*Excerpted records:*
(* ===== verification/SendThreads.v ===== *)
(** * Routing messages in pieces (src/apbridge.c, src/node.c)

    Routing a message to an interface or the AP and writing it on a node's
    socket, where each send may block, as resumptions.  What another thread
    changes in between is seen at the next call: the route, the interface and
    its control data are read one after the other. *)

From S2P Require Import Prelude Config Protocols Hdlc Kernel Messages Interfaces NodeCache State.
From S2P Require Import ApMap NodeLink Ap LocalNode Routes Svc Quiet NodeTx Bridge Resume ApThreads SvcThreads.

Section Nodes.
Context `{Config, KHeap, KSlab, Sockets}.
Variable cst : Z → Z → Z → thread fw Z.

Definition svc_send_module_removed_by_sock_t (sock : Z) : thread fw () :=
  ret ← call (zoom L_nodes (node_cache_find_by_sock sock));
  if ret <? 0 then mret ()
  else
    it ← call (zoom L_nodes (node_cache_at ret));
    _ ← svc_send_module_removed_t cst (ni_inf it);
    mret ().

(** [write_data]: another thread may run before each piece is taken. *)
Fixpoint write_loop_t (sock : Z) (data : list Z) (len : Z) (fuel : nat) (transmitted : Z)
    : thread fw Z :=
  if transmitted <? len then
    match fuel with
    | O => call (crash Diverge)
    | S fuel =>
        ret ← call (sock_send sock
                      (take (Z.to_nat (len - transmitted)) (drop (Z.to_nat transmitted) data)));
        if ret <? 0 then mret ret
        else write_loop_t sock data len fuel (transmitted + ret)
    end
  else mret transmitted.

Definition write_data_t (sock : Z) (data : list Z) (len : Z) : thread fw Z :=
  if decide (len <= length data) then write_loop_t sock data len (Z.to_nat len) 0
  else call (crash OutOfBounds).

Definition gb_message_send_t (sock msg cport : Z) : thread fw Z :=
  let early_exit ret := (_ ← svc_send_module_removed_by_sock_t sock; mret ret) in
  ret ← write_data_t sock (le_bytes 2 cport) 2;
  if negb (ret =? 2) then early_exit ret
  else
    m ← call (zoom L_messages (msg_deref msg));
    ret ← write_data_t sock (to_wire (header m)) (sizeof gb_operation_msg_hdr);
    if negb (ret =? sizeof gb_operation_msg_hdr) then early_exit ret
    else
      m ← call (zoom L_messages (msg_deref msg));
      ret ← write_data_t sock (payload m) (gb_message_payload_len m);
      if negb (ret =? gb_message_payload_len m) then early_exit ret
      else mret 0.

Definition node_inf_write_t (ctrl : intf_ptr) (msg cport_id : Z) : thread fw Z :=
  i ← call (zoom L_interfaces (intf_deref ctrl));
  sock ← call (ctrl_sock (ctrl_data i));
  ret ← gb_message_send_t sock msg cport_id;
  _ ← (if ret <? 0 then (_ ← svc_send_module_removed_t cst ctrl; mret ())
       else mret ());
  _ ← call (zoom L_messages (gb_message_dealloc msg));
  mret ret.
End Nodes.

Section Routing.
Context `{Config, Crc16, KHeap, KSlab, Sockets, Stack}.

Definition call_write_t (cst : Z → Z → Z → thread fw Z) (intf : intf_ptr) (msg cport : Z) : thread fw Z :=
  i ← call (zoom L_interfaces (intf_deref intf));
  match write i with
  | svc_inf_write_cb => svc_inf_write_t cst intf msg cport
  | local_intf_write_cb => intf_write_t cst intf msg cport
  | node_inf_write_cb => node_inf_write_t cst intf msg cport
  end.

(** [node_ap_map[i]] *)
Definition ap_entry (i : Z) : M fw node_ap_item := map ← getL L_ap_map; array_get map i.

(** The route is read for the interface and again for its cport. *)
Fixpoint connection_send_fuel_t (fuel : nat) (intf_id intf_cport msg : Z) : thread fw Z :=
  match fuel with
  | O => call (crash Diverge)
  | S fuel =>
      if intf_id =? AP_INF_ID then
        intf ← call (it ← ap_entry intf_cport; mret (node_intf it));
        cport ← call (it ← ap_entry intf_cport; mret (node_cport it));
        call_write_t (connection_send_fuel_t fuel) intf msg cport
      else
        ret ← call (node_to_ap_cport intf_id intf_cport);
        if ret <? 0 then mret ret
        else ap_send_t msg (u16 ret)
  end.

Definition connection_send_t : Z → Z → Z → thread fw Z := connection_send_fuel_t 2.

Definition ap_rx_submit_t (msg cport : Z) : thread fw Z := connection_send_t AP_INF_ID cport msg.
End Routing.

#[global] Typeclasses Opaque connection_send_t connection_send_fuel_t.

(** ** Without interruption *)

Section Nodes.
Context `{Config, Crc16, KHeap, KSlab, Sockets, Stack}.
Context (cst : Z → Z → Z → thread fw Z) (cs : Z → Z → Z → M fw Z).
Context (Hcs : ∀ intf_id cport msg, run (cst intf_id cport msg) ≡ cs intf_id cport msg).

Lemma run_removed intf : run (svc_send_module_removed_t cst intf) ≡ svc_send_module_removed cs intf.
Proof. by apply run_module_removed. Qed.
Hint Resolve run_removed : run.

Lemma run_removed_by_sock sock :
  run (svc_send_module_removed_by_sock_t cst sock) ≡ svc_send_module_removed_by_sock cs sock.
Proof. unfold svc_send_module_removed_by_sock_t, svc_send_module_removed_by_sock. solve_run. Qed.
Hint Resolve run_removed_by_sock : run.

Lemma run_write_loop sock data len fuel t : run (write_loop_t sock data len fuel t) ≡ write_loop sock data len fuel t.
Proof.
  revert t. induction fuel as [|fuel IH]; intros t; cbn [write_loop_t write_loop];
    destruct (t <? len); solve_run; apply IH.
Qed.
Hint Resolve run_write_loop : run.

Lemma run_write_data sock data len : run (write_data_t sock data len) ≡ write_data sock data len.
Proof. unfold write_data_t, write_data. solve_run. Qed.
Hint Resolve run_write_data : run.

Lemma run_message_send sock msg cport :
  run (gb_message_send_t cst sock msg cport) ≡ gb_message_send cs sock msg cport.
Proof. unfold gb_message_send_t, gb_message_send. solve_run. Qed.
Hint Resolve run_message_send : run.

Lemma run_node_inf_write ctrl msg cport :
  run (node_inf_write_t cst ctrl msg cport) ≡ node_inf_write cs ctrl msg cport.
Proof. unfold node_inf_write_t, node_inf_write. solve_run. Qed.

Lemma run_call_write intf msg cport : run (call_write_t cst intf msg cport) ≡ call_write cs intf msg cport.
Proof.
  unfold call_write_t, call_write. apply run_then. intros i.
  destruct (write i); [by apply run_svc_inf_write|by apply run_intf_write|apply run_node_inf_write].
Qed.
End Nodes.

Section Undisturbed.
Context `{Config, Crc16, KHeap, KSlab, Sockets, Stack}.

Lemma run_connection_fuel fuel intf_id cport msg :
  run (connection_send_fuel_t fuel intf_id cport msg) ≡ connection_send_fuel fuel intf_id cport msg.
Proof.
  revert intf_id cport msg. induction fuel as [|fuel IH]; intros intf_id cport msg; [apply run_call|].
  cbn [connection_send_fuel_t connection_send_fuel]. destruct (intf_id =? AP_INF_ID); [|solve_run].
  intros s. step_getL L_ap_map.
  assert (Hread : ∀ {A} (f : node_ap_item → A), (it ← ap_entry cport; mret (f it)) s
    = match array_get (fw_ap_map s) cport s with Done it _ => Done (f it) s | Crash e => Crash e end).
  { intros A f. unfold ap_entry. rewrite M_bind_assoc. step_getL L_ap_map. unfold mbind, M_bind.
    pose proof (reads_array_get (fw_ap_map s) cport s) as Hr. unfold wlp in Hr.
    by destruct (array_get _ _ s) as [it s'|]; [destruct Hr as [-> _]|]. }
  pose proof (reads_array_get (fw_ap_map s) cport s) as Hr. unfold wlp in Hr.
  pose proof (Hread _ node_intf) as Hi. pose proof (Hread _ node_cport) as Hc. clear Hread.
  cbn [view L_ap_map]. destruct (array_get (fw_ap_map s) cport s) as [it s'|e] eqn:Ha.
  - destruct Hr as [-> _]. rewrite (run_call_Done _ _ _ _ _ Hi), (run_call_Done _ _ _ _ _ Hc).
    step_with Ha. by apply run_call_write.
  - rewrite (M_bind_Crash _ _ _ _ Ha). by apply run_call_Crash.
Qed.

Lemma run_connection_send intf_id cport msg :
  run (connection_send_t intf_id cport msg) ≡ connection_send intf_id cport msg.
Proof. apply run_connection_fuel. Qed.

Lemma run_bridge_removed intf : run (svc_send_module_removed_t connection_send_t intf) ≡ svc_send_module_removed connection_send intf.
Proof. apply run_module_removed, run_connection_send. Qed.

Lemma run_bridge_removed_sock sock :
  run (svc_send_module_removed_by_sock_t connection_send_t sock) ≡ svc_send_module_removed_by_sock connection_send sock.
Proof. apply run_removed_by_sock, run_connection_send. Qed.

Lemma run_bridge_inserted nid : run (svc_send_module_inserted_t connection_send_t nid) ≡ svc_send_module_inserted connection_send nid.
Proof. apply run_module_inserted, run_connection_send. Qed.

Lemma run_bridge_version : run (svc_send_version_t connection_send_t) ≡ svc_send_version connection_send.
Proof. apply run_send_version, run_connection_send. Qed.
End Undisturbed.

#[export] Hint Resolve run_connection_send run_bridge_removed run_bridge_removed_sock run_bridge_inserted
  run_bridge_version : run.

*Work to be completed:*
Repeat word for word the lines above that run from the line containing "ret ← write_data_t sock (payload" through the line containing "ret ← gb_message_send_t sock msg cport_id;", both ends included, and nothing else.

*Solution for this exercise:*
      ret ← write_data_t sock (payload m) (gb_message_payload_len m);
      if negb (ret =? gb_message_payload_len m) then early_exit ret
      else mret 0.

Definition node_inf_write_t (ctrl : intf_ptr) (msg cport_id : Z) : thread fw Z :=
  i ← call (zoom L_interfaces (intf_deref ctrl));
  sock ← call (ctrl_sock (ctrl_data i));
  ret ← gb_message_send_t sock msg cport_id;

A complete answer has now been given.